Problem requirements> Your job with the data below is to output exactly the lines from the one holding "let d := field 8 2 s in" down to the one holding "(mi =? 0) && (ss =? 0)))", both included, and no others.

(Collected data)
(* ===================================================================== *)
(** ** The date-time pattern of validators.ts *)
(* ===================================================================== *)

Module Regex.

(** The pieces the pattern [isoDateTimeWithTimezone] is made of. *)
Inductive atom : Type :=
| Digit                 (* \d *)
| Lit (c : ascii).      (* a literal character *)

Definition is_digit (c : ascii) : bool :=
  let n := N_of_ascii c in (48 <=? n)%N && (n <=? 57)%N.

Definition atom_ok (a : atom) (c : ascii) : bool :=
  match a with
  | Digit => is_digit c
  | Lit d => Ascii.eqb c d
  end.

(** Match a sequence of atoms at the head of [s]; the rest of [s] on success. *)
Fixpoint eat (p : list atom) (s : string) : option string :=
  match p with
  | [] => Some s
  | a :: p' =>
      match s with
      | EmptyString => None
      | String c s' => if atom_ok a c then eat p' s' else None
      end
  end.

Definition d2 : list atom := [Digit; Digit].
Definition d4 : list atom := [Digit; Digit; Digit; Digit].

(** [\d{4}-\d{2}-\d{2}T\d{2}:\d{2}:\d{2}] *)
Definition date_time_part : list atom :=
  d4 ++ [Lit "-"%char] ++ d2 ++ [Lit "-"%char] ++ d2 ++ [Lit "T"%char]
     ++ d2 ++ [Lit ":"%char] ++ d2 ++ [Lit ":"%char] ++ d2.

(** [\d{2}:\d{2}] *)
Definition offset_part : list atom := d2 ++ [Lit ":"%char] ++ d2.

(** [(Z|[+-]\d{2}:\d{2})$] *)
Definition zone_ok (rest : string) : bool :=
  match rest with
  | String c r =>
      if Ascii.eqb c "Z"%char then
        match r with EmptyString => true | _ => false end
      else if Ascii.eqb c "+"%char || Ascii.eqb c "-"%char then
        match eat offset_part r with
        | Some EmptyString => true
        | _ => false
        end
      else false
  | EmptyString => false
  end.

End Regex.

(** [/^\d{4}-\d{2}-\d{2}T\d{2}:\d{2}:\d{2}(Z|[+-]\d{2}:\d{2})$/.test(s)] *)
Definition isoDateTimeWithTimezone (s : string) : bool :=
  match Regex.eat Regex.date_time_part s with
  | Some rest => Regex.zone_ok rest
  | None => false
  end.

(* ===================================================================== *)
(** ** Time values *)
(* ===================================================================== *)

(** A reference implementation of the two [Date] operations the code relies
    on, for strings of the shape the pattern above accepts: the ECMAScript
    date-time string format as V8 reads it, in milliseconds since the epoch.
    A day of the month from 1 to 31 is taken in every month and carried
    over into the next month where the month is shorter (30 February 2024
    is 1 March 2024).  The development itself is parametric in the engine's
    [Date]; this instance is what the worked examples run on. *)
Module IsoDate.

Definition digit_val (c : ascii) : Z := Z.of_N (N_of_ascii c) - 48.

Fixpoint digits_acc (acc : Z) (s : string) : Z :=
  match s with
  | EmptyString => acc
  | String c s' => digits_acc (10 * acc + digit_val c) s'
  end.

(** The number written in decimal at [s[from .. from+len)]. *)
Definition field (from len : nat) (s : string) : Z :=
  digits_acc 0 (substring from len s).

(** Days between 1970-01-01 and the civil date [y-m-d]; a day [d] past the
    end of the month counts on into the next one. *)
Definition days_from_civil (y m d : Z) : Z :=
  let y' := if m <=? 2 then y - 1 else y in
  let era := y' / 400 in
  let yoe := y' - era * 400 in
  let mp := if 2 <? m then m - 3 else m + 9 in
  let doy := (153 * mp + 2) / 5 + d - 1 in
  let doe := yoe * 365 + yoe / 4 - yoe / 100 + doy in
  era * 146097 + doe - 719468.

(** The civil date of a day number: the inverse of [days_from_civil]. *)
Definition civil_from_days (z : Z) : Z * Z * Z :=
  let z' := z + 719468 in
  let era := z' / 146097 in
  let doe := z' - era * 146097 in
  let yoe := (doe - doe / 1460 + doe / 36524 - doe / 146096) / 365 in
  let doy := doe - (365 * yoe + yoe / 4 - yoe / 100) in
  let mp := (5 * doy + 2) / 153 in
  let d := doy - (153 * mp + 2) / 5 + 1 in
  let m := if mp <? 10 then mp + 3 else mp - 9 in
  let y := yoe + era * 400 in
  (if m <=? 2 then y + 1 else y, m, d).

Definition ms_per_minute : Z := 60000.
Definition ms_per_hour : Z := 3600000.
Definition ms_per_day : Z := 86400000.

(** The offset of the zone designator, in milliseconds east of UTC. *)
Definition zone_offset (s : string) : option Z :=
  match String.get 19 s with
  | Some c =>
      if Ascii.eqb c "Z"%char then Some 0
      else
        let hh := field 20 2 s in
        let mm := field 23 2 s in
        if (hh <=? 23) && (mm <=? 59) then
          let off := hh * ms_per_hour + mm * ms_per_minute in
          Some (if Ascii.eqb c "-"%char then - off else off)
        else None
  | None => None
  end.

(** [Date.parse]: [None] stands for NaN (an invalid date). *)
Definition parse (s : string) : option Z :=
  if isoDateTimeWithTimezone s then
    let y := field 0 4 s in
    let m := field 5 2 s in
    let d := field 8 2 s in
    let hh := field 11 2 s in
    let mi := field 14 2 s in
    let ss := field 17 2 s in
    if (1 <=? m) && (m <=? 12) && (1 <=? d) && (d <=? 31)
       && ((hh <=? 23) || ((hh =? 24) && (mi =? 0) && (ss =? 0)))
       && (mi <=? 59) && (ss <=? 59)
    then
      match zone_offset s with
      | Some off =>
          Some (days_from_civil y m d * ms_per_day
                + hh * ms_per_hour + mi * ms_per_minute + ss * 1000 - off)
      | None => None
      end
    else None
  else None.

Definition digit_char (n : Z) : ascii := ascii_of_N (Z.to_N (48 + n mod 10)).

(** [n] in decimal, zero-padded to [width] digits. *)
Fixpoint pad (width : nat) (n : Z) (acc : string) : string :=
  match width with
  | O => acc
  | S w => pad w (n / 10) (String (digit_char n) acc)
  end.

Definition year_string (y : Z) : string :=
  if (0 <=? y) && (y <=? 9999) then pad 4 y EmptyString
  else if y <? 0 then String "-"%char (pad 6 (- y) EmptyString)
  else String "+"%char (pad 6 y EmptyString).

(** [new Date(t).toISOString()] for a valid time value [t]. *)
Definition toISOString (t : Z) : string :=
  let day := t / ms_per_day in
  let rest := t mod ms_per_day in
  let '(y, m, d) := civil_from_days day in
  year_string y ++ "-" ++ pad 2 m EmptyString ++ "-" ++ pad 2 d EmptyString ++ "T"
    ++ pad 2 (rest / ms_per_hour) EmptyString ++ ":"
    ++ pad 2 (rest mod ms_per_hour / ms_per_minute) EmptyString ++ ":"
    ++ pad 2 (rest mod ms_per_minute / 1000) EmptyString ++ "."
    ++ pad 3 (rest mod 1000) EmptyString ++ "Z".

End IsoDate.

(* ===================================================================== *)
(** ** The zod combinators used by validators.ts *)
(* ===================================================================== *)

(** A schema parses a raw value into a typed one; [None] is a parse failure
    (the [ZodError] that [.parse] throws). *)
Definition Schema (A : Type) : Type := JSValue -> option A.

Module z.

Definition string : Schema String.string :=
  fun v => match v with JStr s => Some s | _ => None end.

(** [.regex(re, msg)] on a string schema. *)
Definition regex (re : String.string -> bool) (inner : Schema String.string)
  : Schema String.string :=
  fun v => s ← inner v; if re s then Some s else None.

Definition boolean : Schema bool :=
  fun v => match v with JBool b => Some b | _ => None end.

(** [z.number()] accepts every number but NaN. *)
Definition number : Schema Z :=
  fun v => match v with
           | JNum n => if f64_isNaN n then None else Some n
           | _ => None
           end.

Response area>
    let d := field 8 2 s in
    let hh := field 11 2 s in
    let mi := field 14 2 s in
    let ss := field 17 2 s in
    if (1 <=? m) && (m <=? 12) && (1 <=? d) && (d <=? 31)
       && ((hh <=? 23) || ((hh =? 24) && (mi =? 0) && (ss =? 0)))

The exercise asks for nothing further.